Last year's jaunt to Spain set a high bar and I am worried that they might think that trips overseas are something that happen on an annual basis, so best to end that fantasy right now in case they get notions. Also, I am at the point in life where I am starting to realise that I don't really know Ireland.
I have a friend who worked as an electrical contractor for many years and he went where the work was, which in the mid-to-late Noughties meant he went everywhere. Any time there is an incident of note in some previously unknown hamlet, borough or barony that only exists on maps from the 1700s, he will have spent a week there in 2007, and will be able to tell you where to find the best carvery, the cleanest B&B, and the fastest route from there to east Cork on a Friday afternoon. I, on the other hand, would struggle to find my own house on Google Maps.
For me, Ireland is an undiscovered country. Some may yearn for weekend mini-break in European capitals, but I am slowly realising that it will be a great tragedy if I go to my grave without ever having set foot in Donegal.
Of course, this sudden love for Ireland is built on a foundation of meanness, as is my love for the Office Of Public Works. Hearing reports last month that the OPW operated the national monuments at a loss of several million euro last year, my only reaction was thinking 'good'.
These sites should be free or very cheap as they belong to us all. I don't especially want to see them monetised, or turned into a theme park, as their simplicity is part of what makes them so appealing - no tat, no frills, just history.
I regularly drag my children to these places so that they will have an appreciation for their homeland; granted, I often have to sell it to them by telling them that the Rock Of Cashel is really quite like an extraordinary Minecraft build.

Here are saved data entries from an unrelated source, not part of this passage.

(** ** Conditions and processes at work *)

(** [_check] on a pending condition, for a successful event. *)
Lemma _check_counted w self child f :
  (self < length (events w))%nat -> child <> self ->
  is_PENDING (_value (ev w self)) = true ->
  _evaluate (ev w self) = Some f ->
  truthy (_ok (ev w child)) = true ->
  exists w', _check self child w = Ok tt w' /\
    length (events w') = length (events w) /\
    (forall y, y <> self -> ev w' y = ev w y) /\
    _count (ev w' self) = _count (ev w self) + 1 /\
    _events (ev w' self) = _events (ev w self) /\
    _evaluate (ev w' self) = Some f /\
    is_PENDING (_value (ev w' self)) =
      negb (apply_evaluate f (_events (ev w self)) (_count (ev w self) + 1)) /\
    (is_PENDING (_value (ev w' self)) = false ->
     _ok (ev w' self) = Some true).
Proof.
  intros Hs Hne Ht Hf Hok.
  set (w1 := with_events (alter (fun x => set_count (_count x + 1) x) self) w).
  assert (Hself1 : ev w1 self = set_count (_count (ev w self) + 1) (ev w self))
    by (unfold w1; rewrite ev_alter_eq by exact Hs; reflexivity).
  assert (Hother1 : forall y, y <> self -> ev w1 y = ev w y)
    by (intros y Hy; unfold w1; apply ev_alter_ne; congruence).
  assert (Hl1 : length (events w1) = length (events w))
    by (unfold w1; apply length_events_alter).
  assert (Hp1 : is_PENDING (_value (ev w1 self)) = true)
    by (rewrite Hself1; exact Ht).
  unfold _check. unfold bind at 1. unfold gets at 1. rewrite Ht.
  cbn [negb]. unfold bind at 1. unfold update_event at 1, modify.
  fold w1. unfold bind at 1. unfold gets at 1.
  rewrite (Hother1 child Hne), Hok. cbn [negb].
  unfold bind at 1. unfold gets at 1.
  rewrite Hself1. cbn [_evaluate set_count _events _count]. rewrite Hf.
  destruct (apply_evaluate f (_events (ev w self)) (_count (ev w self) + 1))
    eqn:Hev.
  - destruct (succeed_pending w1 self (VConditionValue [])) as
      (w' & Hsuc & Hl & _ & _ & Ho & Hself);
      [rewrite Hl1; exact Hs | exact Hp1 | ].
    exists w'. split; [exact Hsuc | ].
    split; [congruence | ].
    split; [intros y Hy; rewrite Ho by exact Hy; auto | ].
    rewrite Hself1 in Hself.
    destruct Hself as [-> | ->]; simpl; repeat split; auto.
  - exists w1. split; [reflexivity | ].
    split; [exact Hl1 | ]. split; [exact Hother1 | ].
    rewrite Hself1. simpl. repeat split; auto. congruence.
Qed.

But once you get them there and let them off the leash they can explore and enjoy and even roll down grassy slopes of the cemetery, not a care in the world as they race through the headstones, getting covered in crow poop. It's hard not to stand in Cormac's Chapel on the Rock and not be awed by its thousand-year history, even if my reverie was shattered by my five-year-old climbing into a sarcophagus, to the horror of our guide.
When I tell others about our trips, most people don't seem to have been, or if they have, it was with guests from overseas. As we lurch into a future where we count the real cost of cheap flights, and a summer season hammered by COVID-19 and Brexit, it feels right to say, this year we stay at home and spend our money in Ireland, to treat the island as though we are here for the first time, to see how close to Donegal the people carrier will get us before bursting into flames.